WHAT IS NEEDED
Could you return only the lines that run from the line with "intros id now now' db' p Hrep'." through the final line of the data, exactly as they stand?

DATA TO USE
Lemma probe_fetch_ok a s out (Q : result ProbeError unit → _ → Prop) :
  let log := log_of a k in
  rep a (store s) → (length log ≤ 100)%nat →
  (∀ db', rep a db' → Q (Ok tt) (mkService db' (published s),
     out ++ ("fetched=" +:+ fmt_u64 (N.of_nat (length log))) :: (message_line <$> (proto_message <$> log)))) →
  wp e (probe_fetch c topic (proto_node node)) Q (s, out).
Proof.
  intros log Hrep Hlen HQ. unfold probe_fetch. apply wp_bind, wp_run_client.
  change (sdk_fetch (client c) (default_origin c) topic (Some (proto_node node)) 1 100)
    with (sdk_fetch daemon (Some (proto_node node)) topic None 1 100).
  apply (sdk_fetch_ok lag_text node turns broken e Hnf _ own_origin topic 1 100 a); try done.
  intros db' Hrep'. cbn [map_err]. rewrite fetch_spec_page by (by eapply rep_wf).
  cbn [fq_topic fq_origin fq_from_head_id fq_limit]. change (key_of (mkTopic topic) node) with k. fold log.
  rewrite drop_0, take_ge by done. apply wp_bind, wp_println.
  apply (wp_print_all e (λ m, Some (message_line m))); [done|].
  rewrite <- app_assoc, length_fmap. cbn.
  replace (omap (λ m, Some (message_line m)) (proto_message <$> log))
    with (message_line <$> (proto_message <$> log)) by (symmetry; apply omap_total).
  by apply HQ.
Qed.

Lemma probe_delete_last var l m a s out (Q : result ProbeError unit → _ → Prop) :
  rep a (store s) → log_of a k = l ++ [m] → sm_deleted m = false →
  env_u64 var "MSGBUS_FROM_HEAD" 1 = log_head (log_of a k) → var "MSGBUS_TO_HEAD" = None →
  (∀ a' db' ch, log_of a' k = l ++ [set_deleted true m] → rep a' db' →
     Q (Ok tt) (mkService db' ch, out ++ ["deleted=1"])) →
  wp e (probe_delete var c topic (proto_node node)) Q (s, out).
Proof.
  intros Hrep Hlog Hd Hfrom Hto HQ. unfold probe_delete. rewrite Hfrom. unfold env_u64 at 1. rewrite Hto.
  cbn [mbind option_bind default from_option]. apply wp_bind, wp_run_client.
  change (sdk_delete_range (client c) (default_origin c) topic (Some (proto_node node)))
    with (sdk_delete_range daemon (Some (proto_node node)) topic None).
  pose proof (rep_wf _ _ Hrep) as Hwf. assert (is_u64 (log_head (log_of a k))) as Hu by (by apply (wf_len _ Hwf)).
  apply (sdk_delete_range_ok lag_text node turns broken e Hnf _ own_origin topic _ _ a); try done.
  intros id now now' db' p Hrep'.
  destruct (delete_last id now now' (mkTopic topic) node (mkTopic DELETE_TOPIC) node a l m) as [Hc Hl];
    [done|done|done|by intros [= Heq]; apply Ht|]. change (key_of (mkTopic topic) node) with k in Hc, Hl. fold p in Hc, Hl.
  cbn [map_err]. rewrite Hc. apply wp_println. by eapply HQ.
Qed.
End session.

Section main.
Context {DB : Type} {ST : MsgbusStore DB} {JT : Json TombstoneRange} {SR : StoreRefinement DB}.
Context (lag_text : nat → string) (node : NodeId) (turns : nat → nat) (broken : RpcStatus).
Context (transport : string → result string (Daemon (MsgbusGrpcService DB))).

(** Publish, look, delete what was published, look again: four runs of the
    program, the third given the number the first one printed. *)
Definition probe_session (n : N) (var : string → option string)
    : M ProbeError (MsgbusGrpcService DB * list string) unit :=
  probe_main transport (with_var "MSGBUS_ACTION" "publish" var);;
  probe_main transport (with_var "MSGBUS_ACTION" "fetch" var);;
  probe_main transport (with_var "MSGBUS_FROM_HEAD" (fmt_u64 n) (with_var "MSGBUS_ACTION" "delete" var));;
  probe_main transport (with_var "MSGBUS_ACTION" "fetch" var).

ANSWER BOX
  intros id now now' db' p Hrep'.
  destruct (delete_last id now now' (mkTopic topic) node (mkTopic DELETE_TOPIC) node a l m) as [Hc Hl];
    [done|done|done|by intros [= Heq]; apply Ht|]. change (key_of (mkTopic topic) node) with k in Hc, Hl. fold p in Hc, Hl.
  cbn [map_err]. rewrite Hc. apply wp_println. by eapply HQ.
Qed.
End session.

Section main.
Context {DB : Type} {ST : MsgbusStore DB} {JT : Json TombstoneRange} {SR : StoreRefinement DB}.
Context (lag_text : nat → string) (node : NodeId) (turns : nat → nat) (broken : RpcStatus).
Context (transport : string → result string (Daemon (MsgbusGrpcService DB))).

(** Publish, look, delete what was published, look again: four runs of the
    program, the third given the number the first one printed. *)
Definition probe_session (n : N) (var : string → option string)
    : M ProbeError (MsgbusGrpcService DB * list string) unit :=
  probe_main transport (with_var "MSGBUS_ACTION" "publish" var);;
  probe_main transport (with_var "MSGBUS_ACTION" "fetch" var);;
  probe_main transport (with_var "MSGBUS_FROM_HEAD" (fmt_u64 n) (with_var "MSGBUS_ACTION" "delete" var));;
  probe_main transport (with_var "MSGBUS_ACTION" "fetch" var).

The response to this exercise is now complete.